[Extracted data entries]
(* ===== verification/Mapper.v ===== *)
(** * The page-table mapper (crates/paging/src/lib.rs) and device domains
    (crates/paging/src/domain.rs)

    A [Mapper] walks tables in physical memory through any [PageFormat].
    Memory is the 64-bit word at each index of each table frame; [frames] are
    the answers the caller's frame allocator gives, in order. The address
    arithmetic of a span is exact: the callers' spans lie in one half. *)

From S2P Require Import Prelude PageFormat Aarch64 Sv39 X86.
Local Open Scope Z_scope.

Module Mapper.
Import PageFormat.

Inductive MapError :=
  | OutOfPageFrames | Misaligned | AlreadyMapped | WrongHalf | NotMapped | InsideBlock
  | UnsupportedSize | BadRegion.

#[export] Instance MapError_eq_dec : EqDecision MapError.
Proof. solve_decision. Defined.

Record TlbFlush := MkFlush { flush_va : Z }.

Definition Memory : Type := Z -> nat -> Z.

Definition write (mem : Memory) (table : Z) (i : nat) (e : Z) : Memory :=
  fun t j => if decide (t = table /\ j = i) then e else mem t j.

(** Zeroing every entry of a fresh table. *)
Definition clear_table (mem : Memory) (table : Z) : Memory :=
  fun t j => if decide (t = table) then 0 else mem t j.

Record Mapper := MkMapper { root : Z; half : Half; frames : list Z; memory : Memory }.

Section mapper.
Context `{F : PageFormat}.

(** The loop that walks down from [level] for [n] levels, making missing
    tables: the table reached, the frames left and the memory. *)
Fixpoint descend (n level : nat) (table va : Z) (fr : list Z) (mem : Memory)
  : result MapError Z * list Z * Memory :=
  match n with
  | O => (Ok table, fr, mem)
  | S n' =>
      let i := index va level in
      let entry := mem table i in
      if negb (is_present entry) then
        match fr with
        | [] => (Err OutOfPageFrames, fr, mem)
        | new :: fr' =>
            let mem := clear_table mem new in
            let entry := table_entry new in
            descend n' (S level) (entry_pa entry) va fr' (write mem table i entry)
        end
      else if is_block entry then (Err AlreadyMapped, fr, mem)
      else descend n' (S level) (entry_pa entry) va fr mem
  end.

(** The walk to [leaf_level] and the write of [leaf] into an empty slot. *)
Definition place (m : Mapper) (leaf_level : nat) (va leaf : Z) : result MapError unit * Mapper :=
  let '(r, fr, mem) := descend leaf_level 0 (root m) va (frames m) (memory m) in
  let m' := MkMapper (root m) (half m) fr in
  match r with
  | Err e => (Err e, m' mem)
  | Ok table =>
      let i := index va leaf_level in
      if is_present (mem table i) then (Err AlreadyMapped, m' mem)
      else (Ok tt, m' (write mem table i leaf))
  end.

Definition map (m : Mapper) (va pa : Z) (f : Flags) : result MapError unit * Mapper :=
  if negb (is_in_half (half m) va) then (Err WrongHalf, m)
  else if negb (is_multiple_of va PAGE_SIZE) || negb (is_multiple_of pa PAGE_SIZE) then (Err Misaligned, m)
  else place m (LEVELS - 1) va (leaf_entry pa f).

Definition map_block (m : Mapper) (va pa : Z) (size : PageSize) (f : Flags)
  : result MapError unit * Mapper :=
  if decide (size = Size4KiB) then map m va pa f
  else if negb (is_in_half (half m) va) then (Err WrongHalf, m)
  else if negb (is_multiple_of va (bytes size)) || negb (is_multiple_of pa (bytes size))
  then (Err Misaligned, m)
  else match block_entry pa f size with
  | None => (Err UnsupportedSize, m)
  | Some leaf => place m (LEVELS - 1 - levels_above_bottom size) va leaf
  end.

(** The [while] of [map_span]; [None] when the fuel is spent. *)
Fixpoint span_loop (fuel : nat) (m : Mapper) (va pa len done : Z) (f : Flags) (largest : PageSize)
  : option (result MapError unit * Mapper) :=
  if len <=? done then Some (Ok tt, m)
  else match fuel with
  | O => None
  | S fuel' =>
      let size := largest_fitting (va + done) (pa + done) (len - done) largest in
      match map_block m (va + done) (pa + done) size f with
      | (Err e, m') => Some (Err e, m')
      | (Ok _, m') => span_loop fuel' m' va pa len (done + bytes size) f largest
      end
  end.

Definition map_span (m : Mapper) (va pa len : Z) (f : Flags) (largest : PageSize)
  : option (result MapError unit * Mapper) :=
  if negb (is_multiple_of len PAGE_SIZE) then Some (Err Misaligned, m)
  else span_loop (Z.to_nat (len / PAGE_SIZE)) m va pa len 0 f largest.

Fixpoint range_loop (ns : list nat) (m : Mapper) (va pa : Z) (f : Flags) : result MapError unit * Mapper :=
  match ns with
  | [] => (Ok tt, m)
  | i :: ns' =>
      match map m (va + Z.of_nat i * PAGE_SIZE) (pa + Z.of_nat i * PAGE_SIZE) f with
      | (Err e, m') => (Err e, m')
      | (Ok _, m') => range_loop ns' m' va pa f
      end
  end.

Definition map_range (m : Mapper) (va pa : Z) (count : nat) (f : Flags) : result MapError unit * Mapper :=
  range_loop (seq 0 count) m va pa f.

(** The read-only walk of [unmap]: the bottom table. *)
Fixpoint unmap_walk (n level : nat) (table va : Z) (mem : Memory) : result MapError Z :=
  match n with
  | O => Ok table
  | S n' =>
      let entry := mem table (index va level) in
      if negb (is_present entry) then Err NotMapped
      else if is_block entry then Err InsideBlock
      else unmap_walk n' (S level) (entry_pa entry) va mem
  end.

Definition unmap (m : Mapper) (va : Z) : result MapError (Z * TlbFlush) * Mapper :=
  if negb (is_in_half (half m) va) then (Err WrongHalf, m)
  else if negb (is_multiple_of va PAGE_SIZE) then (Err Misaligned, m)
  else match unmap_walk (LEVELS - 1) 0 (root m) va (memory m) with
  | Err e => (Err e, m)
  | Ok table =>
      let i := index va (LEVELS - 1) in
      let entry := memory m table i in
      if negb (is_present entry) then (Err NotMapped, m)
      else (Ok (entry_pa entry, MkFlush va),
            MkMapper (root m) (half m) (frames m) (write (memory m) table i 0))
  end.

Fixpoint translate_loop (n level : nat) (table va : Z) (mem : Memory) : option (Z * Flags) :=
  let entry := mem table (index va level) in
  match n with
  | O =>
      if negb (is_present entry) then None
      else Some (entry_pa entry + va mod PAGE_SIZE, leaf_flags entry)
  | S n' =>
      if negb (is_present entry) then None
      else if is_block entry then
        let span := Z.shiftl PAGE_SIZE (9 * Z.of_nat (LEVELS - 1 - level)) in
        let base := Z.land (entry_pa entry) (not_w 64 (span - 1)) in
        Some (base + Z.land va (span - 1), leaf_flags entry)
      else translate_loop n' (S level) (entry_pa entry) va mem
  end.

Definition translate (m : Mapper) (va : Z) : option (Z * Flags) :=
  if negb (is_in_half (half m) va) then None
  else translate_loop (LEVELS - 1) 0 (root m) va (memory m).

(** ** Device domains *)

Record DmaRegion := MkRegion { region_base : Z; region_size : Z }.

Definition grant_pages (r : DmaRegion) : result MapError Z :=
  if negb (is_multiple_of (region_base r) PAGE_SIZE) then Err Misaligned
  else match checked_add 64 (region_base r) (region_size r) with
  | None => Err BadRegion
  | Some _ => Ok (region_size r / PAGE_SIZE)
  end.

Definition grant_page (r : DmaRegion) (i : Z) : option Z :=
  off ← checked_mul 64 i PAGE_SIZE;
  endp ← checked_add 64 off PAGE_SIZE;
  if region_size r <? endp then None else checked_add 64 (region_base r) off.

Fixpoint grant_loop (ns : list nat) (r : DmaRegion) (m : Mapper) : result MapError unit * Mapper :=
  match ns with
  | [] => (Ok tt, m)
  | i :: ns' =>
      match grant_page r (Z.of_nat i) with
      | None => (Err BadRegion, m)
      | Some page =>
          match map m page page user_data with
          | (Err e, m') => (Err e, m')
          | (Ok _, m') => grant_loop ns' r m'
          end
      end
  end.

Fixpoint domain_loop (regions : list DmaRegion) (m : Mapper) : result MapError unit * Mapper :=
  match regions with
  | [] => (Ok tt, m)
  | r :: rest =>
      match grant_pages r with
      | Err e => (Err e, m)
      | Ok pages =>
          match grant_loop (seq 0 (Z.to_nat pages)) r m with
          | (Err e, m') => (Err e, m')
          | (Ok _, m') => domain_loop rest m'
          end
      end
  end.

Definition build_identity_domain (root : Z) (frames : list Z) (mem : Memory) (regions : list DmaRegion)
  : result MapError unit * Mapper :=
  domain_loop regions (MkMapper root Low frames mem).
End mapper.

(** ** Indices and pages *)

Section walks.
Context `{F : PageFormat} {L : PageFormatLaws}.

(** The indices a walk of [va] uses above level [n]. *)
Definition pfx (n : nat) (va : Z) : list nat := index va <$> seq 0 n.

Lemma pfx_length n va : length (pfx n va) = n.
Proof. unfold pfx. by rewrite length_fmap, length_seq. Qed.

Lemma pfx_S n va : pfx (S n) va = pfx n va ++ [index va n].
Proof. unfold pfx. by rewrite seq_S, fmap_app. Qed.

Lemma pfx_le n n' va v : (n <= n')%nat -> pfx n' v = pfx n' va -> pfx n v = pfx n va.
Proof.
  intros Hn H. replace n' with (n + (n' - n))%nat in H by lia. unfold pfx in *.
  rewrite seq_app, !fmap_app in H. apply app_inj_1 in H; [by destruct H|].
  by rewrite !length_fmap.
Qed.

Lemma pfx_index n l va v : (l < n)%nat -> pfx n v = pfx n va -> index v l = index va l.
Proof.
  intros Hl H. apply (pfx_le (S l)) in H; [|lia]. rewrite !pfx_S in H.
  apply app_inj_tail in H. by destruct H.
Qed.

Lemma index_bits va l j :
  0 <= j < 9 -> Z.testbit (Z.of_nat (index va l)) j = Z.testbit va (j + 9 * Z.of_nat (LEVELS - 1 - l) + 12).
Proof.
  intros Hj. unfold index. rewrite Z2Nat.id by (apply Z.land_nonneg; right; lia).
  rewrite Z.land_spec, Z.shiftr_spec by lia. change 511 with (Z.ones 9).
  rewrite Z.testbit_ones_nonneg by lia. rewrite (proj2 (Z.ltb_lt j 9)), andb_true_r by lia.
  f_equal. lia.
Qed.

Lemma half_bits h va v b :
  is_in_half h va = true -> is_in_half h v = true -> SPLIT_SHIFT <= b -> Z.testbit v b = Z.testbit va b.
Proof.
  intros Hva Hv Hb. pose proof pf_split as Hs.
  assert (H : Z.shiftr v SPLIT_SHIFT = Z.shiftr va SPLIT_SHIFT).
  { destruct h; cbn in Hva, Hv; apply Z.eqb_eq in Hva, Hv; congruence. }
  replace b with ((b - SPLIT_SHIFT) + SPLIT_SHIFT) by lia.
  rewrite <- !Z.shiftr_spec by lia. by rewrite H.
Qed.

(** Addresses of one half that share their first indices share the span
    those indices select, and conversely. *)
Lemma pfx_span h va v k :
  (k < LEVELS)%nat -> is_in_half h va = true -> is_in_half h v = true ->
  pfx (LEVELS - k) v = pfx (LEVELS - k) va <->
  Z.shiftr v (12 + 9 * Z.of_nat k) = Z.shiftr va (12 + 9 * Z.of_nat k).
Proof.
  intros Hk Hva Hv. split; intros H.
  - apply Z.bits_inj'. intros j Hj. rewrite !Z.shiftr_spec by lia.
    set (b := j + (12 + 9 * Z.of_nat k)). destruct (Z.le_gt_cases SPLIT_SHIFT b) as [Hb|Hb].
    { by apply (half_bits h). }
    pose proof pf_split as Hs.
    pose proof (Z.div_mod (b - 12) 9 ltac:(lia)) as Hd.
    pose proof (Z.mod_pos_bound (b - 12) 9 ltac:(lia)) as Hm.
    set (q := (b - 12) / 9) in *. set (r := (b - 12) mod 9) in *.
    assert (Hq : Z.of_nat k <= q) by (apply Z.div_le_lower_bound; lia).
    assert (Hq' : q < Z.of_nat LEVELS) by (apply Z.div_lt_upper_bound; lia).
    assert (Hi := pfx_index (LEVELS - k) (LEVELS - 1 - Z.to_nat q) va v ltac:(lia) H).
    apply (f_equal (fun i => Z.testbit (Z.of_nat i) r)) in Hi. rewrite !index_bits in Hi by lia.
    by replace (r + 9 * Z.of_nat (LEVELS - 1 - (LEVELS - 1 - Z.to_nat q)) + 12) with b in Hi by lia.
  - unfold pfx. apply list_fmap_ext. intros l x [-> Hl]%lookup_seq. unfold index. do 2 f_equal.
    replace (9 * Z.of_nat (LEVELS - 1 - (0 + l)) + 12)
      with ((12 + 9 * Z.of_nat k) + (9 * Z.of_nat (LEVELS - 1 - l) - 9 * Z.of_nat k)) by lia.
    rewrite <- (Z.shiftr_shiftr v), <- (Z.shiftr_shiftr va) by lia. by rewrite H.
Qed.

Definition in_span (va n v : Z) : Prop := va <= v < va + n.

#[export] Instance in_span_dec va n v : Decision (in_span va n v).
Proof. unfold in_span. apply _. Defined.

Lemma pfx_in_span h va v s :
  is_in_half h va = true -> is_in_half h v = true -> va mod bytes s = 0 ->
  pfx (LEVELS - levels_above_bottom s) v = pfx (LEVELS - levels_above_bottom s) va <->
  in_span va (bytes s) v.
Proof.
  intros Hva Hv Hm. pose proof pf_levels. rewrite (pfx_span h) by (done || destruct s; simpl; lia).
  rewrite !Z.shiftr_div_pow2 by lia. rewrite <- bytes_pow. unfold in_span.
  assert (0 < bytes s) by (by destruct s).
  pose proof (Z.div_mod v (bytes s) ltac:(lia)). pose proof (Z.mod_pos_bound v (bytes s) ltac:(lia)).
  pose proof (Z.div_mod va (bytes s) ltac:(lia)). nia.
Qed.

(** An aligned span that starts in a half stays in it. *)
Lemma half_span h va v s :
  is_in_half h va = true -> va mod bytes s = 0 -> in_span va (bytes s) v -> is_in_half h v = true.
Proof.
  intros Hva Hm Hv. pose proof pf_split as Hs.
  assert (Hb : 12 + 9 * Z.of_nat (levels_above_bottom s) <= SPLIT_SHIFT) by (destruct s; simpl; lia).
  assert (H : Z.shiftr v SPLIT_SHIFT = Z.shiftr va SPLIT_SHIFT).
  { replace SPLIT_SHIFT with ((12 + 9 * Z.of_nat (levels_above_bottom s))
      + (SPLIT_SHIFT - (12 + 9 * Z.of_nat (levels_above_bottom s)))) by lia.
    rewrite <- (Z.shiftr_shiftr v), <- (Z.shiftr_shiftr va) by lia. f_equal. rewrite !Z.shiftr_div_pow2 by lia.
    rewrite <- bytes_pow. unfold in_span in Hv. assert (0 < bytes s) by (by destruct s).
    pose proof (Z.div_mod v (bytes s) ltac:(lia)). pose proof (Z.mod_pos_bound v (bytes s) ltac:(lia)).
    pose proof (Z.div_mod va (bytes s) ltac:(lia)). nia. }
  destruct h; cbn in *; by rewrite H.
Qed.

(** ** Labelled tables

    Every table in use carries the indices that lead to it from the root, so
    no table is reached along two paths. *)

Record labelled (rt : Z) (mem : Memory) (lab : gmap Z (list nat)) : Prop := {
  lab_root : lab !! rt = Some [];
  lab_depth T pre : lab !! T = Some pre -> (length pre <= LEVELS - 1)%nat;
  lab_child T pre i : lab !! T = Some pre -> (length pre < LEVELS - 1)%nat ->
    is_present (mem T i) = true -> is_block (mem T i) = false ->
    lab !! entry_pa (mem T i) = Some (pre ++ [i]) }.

» **Prompt**
Pull every line with the string "intros" from the data above.

» **Task answer**
  intros Hn H. replace n' with (n + (n' - n))%nat in H by lia. unfold pfx in *.
  intros Hl H. apply (pfx_le (S l)) in H; [|lia]. rewrite !pfx_S in H.
  intros Hj. unfold index. rewrite Z2Nat.id by (apply Z.land_nonneg; right; lia).
  intros Hva Hv Hb. pose proof pf_split as Hs.
  intros Hk Hva Hv. split; intros H.
  - apply Z.bits_inj'. intros j Hj. rewrite !Z.shiftr_spec by lia.
  - unfold pfx. apply list_fmap_ext. intros l x [-> Hl]%lookup_seq. unfold index. do 2 f_equal.
  intros Hva Hv Hm. pose proof pf_levels. rewrite (pfx_span h) by (done || destruct s; simpl; lia).
  intros Hva Hm Hv. pose proof pf_split as Hs.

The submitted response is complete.